In the listing below, find the line that contains "- exists (concat" and the line that contains "<- file_size_concat. lia.". Quote both and every line between them, exactly, and nothing more.
━━━━━ GIVEN INFORMATION ━━━━━
(** The possible outcomes of [_download_file_with_progress]. *)
Lemma _download_file_with_progress_cases (h rp lp : string) (w w' : world R)
  (r : result unit) :
  TransferManager._download_file_with_progress h rp lp w = (w', r) ->
  (exists e, r = Raise (TransferError (SFTP_transfer_failed e)))
  \/ (r = Return tt
      /\ exists chunks,
           local_fs w' = <[lp := concat chunks]> (local_fs w)
           /\ tracker w'
              = match tracker w with
                | Some p => Some (fst (report_counts p 0 (map file_size chunks)))
                | None => None
                end).
Proof.
  unfold TransferManager._download_file_with_progress, try_except.
  unfold bind at 1. unfold emit at 1. unfold bind at 1. unfold call at 1.
  cbn [remote local_fs tracker trace].
  destruct (get_sftp_client h (remote w)) as [r1 [[]|e]].
  2:{ unfold raise. intros [= <- <-]. left. eauto. }
  unfold bind at 1. unfold emit at 1. unfold bind at 1. unfold ask at 1.
  cbn [remote local_fs tracker trace].
  destruct (sftp_get rp lp r1) as [r2 [e|chunks err]].
  { unfold raise. intros [= <- <-]. left. eauto. }
  unfold bind at 1. unfold local_truncate at 1. cbn [remote local_fs tracker trace].
  unfold bind at 1. rewrite receive_chunks_eq.
  destruct err as [e|].
  { unfold raise. intros [= <- <-]. left. eauto. }
  unfold emit. cbn [remote local_fs tracker trace]. intros [= <- <-].
  right. split; [reflexivity|]. exists chunks. cbn [local_fs tracker].
  rewrite lookup_insert_eq. cbn [default from_option app].
  split; [|reflexivity].
  destruct chunks; [reflexivity | apply insert_insert_eq].
Qed.

(** An attempt touches no local file but the target, and keeps the tracker
    and its total. *)
Lemma _download_file_with_progress_frame (h rp lp : string) (w w' : world R)
  (r : result unit) :
  TransferManager._download_file_with_progress h rp lp w = (w', r) ->
  (forall q, q <> lp -> local_fs w' !! q = local_fs w !! q)
  /\ (forall p, tracker w = Some p ->
        exists p', tracker w' = Some p'
                   /\ TransferProgress.total_size p' = TransferProgress.total_size p).
Proof.
  unfold TransferManager._download_file_with_progress, try_except.
  unfold bind at 1. unfold emit at 1. unfold bind at 1. unfold call at 1.
  cbn [remote local_fs tracker trace].
  destruct (get_sftp_client h (remote w)) as [r1 [[]|e]].
  2:{ unfold raise. intros [= <- <-]. cbn. eauto. }
  unfold bind at 1. unfold emit at 1. unfold bind at 1. unfold ask at 1.
  cbn [remote local_fs tracker trace].
  destruct (sftp_get rp lp r1) as [r2 [e|chunks err]].
  { unfold raise. intros [= <- <-]. cbn. eauto. }
  unfold bind at 1. unfold local_truncate at 1. cbn [remote local_fs tracker trace].
  unfold bind at 1. rewrite receive_chunks_eq.
  assert (Hframe : forall q, q <> lp ->
            match chunks with
            | [] => <[lp:=[]]> (local_fs w)
            | _ :: _ => <[lp:=default [] (<[lp:=[]]> (local_fs w) !! lp) ++ concat chunks]>
                          (<[lp:=[]]> (local_fs w))
            end !! q = local_fs w !! q).
  { intros q Hq. destruct chunks; rewrite ?lookup_insert_ne by congruence; reflexivity. }
  assert (Htk : forall p, tracker w = Some p ->
            exists p', match tracker w with
                       | Some p0 => Some (fst (report_counts p0 0 (map file_size chunks)))
                       | None => None
                       end = Some p'
                       /\ TransferProgress.total_size p' = TransferProgress.total_size p).
  { intros p ->. eexists; split; [reflexivity | apply report_counts_total]. }
  destruct err as [e|]; unfold raise, emit; cbn [remote local_fs tracker trace];
    intros [= <- <-]; cbn [local_fs tracker]; split; assumption.
Qed.

Lemma download_attempt_frame (h rp lp : string) (rs : Z) (w w' : world R)
  (r : result string) :
  TransferManager.download_attempt h rp lp rs w = (w', r) ->
  (forall q, q <> lp -> local_fs w' !! q = local_fs w !! q)
  /\ (forall p, tracker w = Some p ->
        exists p', tracker w' = Some p'
                   /\ TransferProgress.total_size p' = TransferProgress.total_size p).
Proof.
  unfold TransferManager.download_attempt. unfold bind at 1.
  destruct (TransferManager._download_file_with_progress h rp lp w)
    as [w1 [[]|e]] eqn:E1; apply _download_file_with_progress_frame in E1.
  - unfold bind. rewrite _verify_download_run.
    destruct (match local_fs w1 !! lp with Some _ => _ | None => _ end);
      unfold ret, raise; intros [= <- <-]; exact E1.
  - intros [= <- <-]; exact E1.
Qed.

(** A successful attempt leaves a file of the expected size at the target,
    and, if that size is not zero, a tracker whose counter is the total
    transferred. *)
Lemma download_attempt_success (h rp lp : string) (rs : Z) (w w' : world R)
  (p : string) :
  TransferManager.download_attempt h rp lp rs w = (w', Return p) ->
  p = lp
  /\ (exists content, local_fs w' !! lp = Some content /\ file_size content = rs)
  /\ (forall t, tracker w = Some t -> rs <> 0 ->
        exists t', tracker w' = Some t' /\ TransferProgress.transferred t' = rs).
Proof.
  unfold TransferManager.download_attempt. unfold bind at 1.
  destruct (TransferManager._download_file_with_progress h rp lp w)
    as [w1 [[]|e]] eqn:E1; [|discriminate].
  apply _download_file_with_progress_cases in E1 as [(e & He)|(_ & chunks & Hfs & Htk)];
    [discriminate|].
  unfold bind. rewrite _verify_download_run.
  rewrite Hfs, lookup_insert_eq.
  destruct (Z.eqb_spec (file_size (concat chunks)) rs) as [Heq|Hne];
    unfold ret, raise; intros [= <- <-].
  split; [reflexivity|]. split.
  - exists (concat chunks). rewrite Hfs, lookup_insert_eq. now split.
  - intros t Ht Hrs. rewrite Htk, Ht. eexists; split; [reflexivity|].
    rewrite report_counts_transferred.
    + rewrite <- file_size_concat. lia.
    + destruct chunks; [|discriminate]. exfalso. apply Hrs. now rewrite <- Heq.
Qed.

(** The retry loop, whatever the attempts do. *)
Lemma download_attempts_spec (h rp lp : string) (rs : Z) (n : nat) :
  forall (attempt : Z) (w w' : world R) (r : result string),
    TransferManager.download_attempts self n attempt h rp lp rs w = (w', r) ->
    (forall q, q <> lp -> local_fs w' !! q = local_fs w !! q)
    /\ (forall p, tracker w = Some p ->
          exists p', tracker w' = Some p'
                     /\ TransferProgress.total_size p' = TransferProgress.total_size p)
    /\ (sessions (trace w') <= sessions (trace w) + n)%nat
    /\ (forall path, r = Return path ->
          path = lp
          /\ (exists content, local_fs w' !! lp = Some content /\ file_size content = rs)
          /\ (forall t, tracker w = Some t -> rs <> 0 ->
                exists t', tracker w' = Some t'
                           /\ TransferProgress.transferred t' = rs)).
Proof.
  induction n as [|n IH]; intros attempt w w' r.
  - cbn. unfold raise. intros [= <- <-].
    repeat split; eauto; try lia; discriminate.
  - cbn [TransferManager.download_attempts]. unfold try_except.
    destruct (TransferManager.download_attempt h rp lp rs w) as [w1 [a|e]] eqn:E1.
    + intros [= <- <-].
      destruct (download_attempt_frame _ _ _ _ _ _ _ E1) as [Hfr Htk].
      pose proof (download_attempt_sessions _ _ _ _ _ _ _ E1) as Hs.
      split; [exact Hfr|]. split; [exact Htk|]. split; [lia|].
      intros path [= <-]. now apply (download_attempt_success _ _ _ _ _ _ _ E1).
    + destruct (download_attempt_frame _ _ _ _ _ _ _ E1) as [Hfr Htk].
      pose proof (download_attempt_sessions _ _ _ _ _ _ _ E1) as Hs.
      destruct (attempt <? TransferManager.max_retries self - 1).
      2:{ unfold raise. intros [= <- <-].
          split; [exact Hfr|]. split; [exact Htk|]. split; [lia|]. discriminate. }
      unfold bind at 1.
      destruct (TransferManager.before_retry self lp w1) as [w3 [[]|e3]] eqn:E3b;
        apply before_retry_spec in E3b as (Htr3 & Hss3 & Hfs3 & Hres3).
      2:{ intros [= <- <-].
          split; [intros q Hq; now rewrite Hfs3, Hfr|].
          split; [intros p Hp; rewrite Htr3; now apply Htk|].
          split; [lia | discriminate]. }
      intros E3. apply IH in E3 as (Hfr3 & Htk3 & Hs3 & Hret3).
      split; [|split; [|split]].
      * intros q Hq. now rewrite Hfr3, Hfs3, Hfr.
      * intros p Hp. destruct (Htk p Hp) as (p1 & Hp1 & Ht1).
        rewrite <- Htr3 in Hp1. destruct (Htk3 p1 Hp1) as (p3 & Hp3 & Ht3).
        exists p3. split; [exact Hp3 | congruence].
      * lia.
      * intros path Hpath. destruct (Hret3 path Hpath) as (Hp & Hfile & Htrk).
        split; [exact Hp|]. split; [exact Hfile|].
        intros t Ht Hrs. destruct (Htk t Ht) as (p1 & Hp1 & _).
        rewrite <- Htr3 in Hp1. now apply (Htrk p1).
Qed.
━━━━━
RESPONSE BELOW.
  - exists (concat chunks). rewrite Hfs, lookup_insert_eq. now split.
  - intros t Ht Hrs. rewrite Htk, Ht. eexists; split; [reflexivity|].
    rewrite report_counts_transferred.
    + rewrite <- file_size_concat. lia.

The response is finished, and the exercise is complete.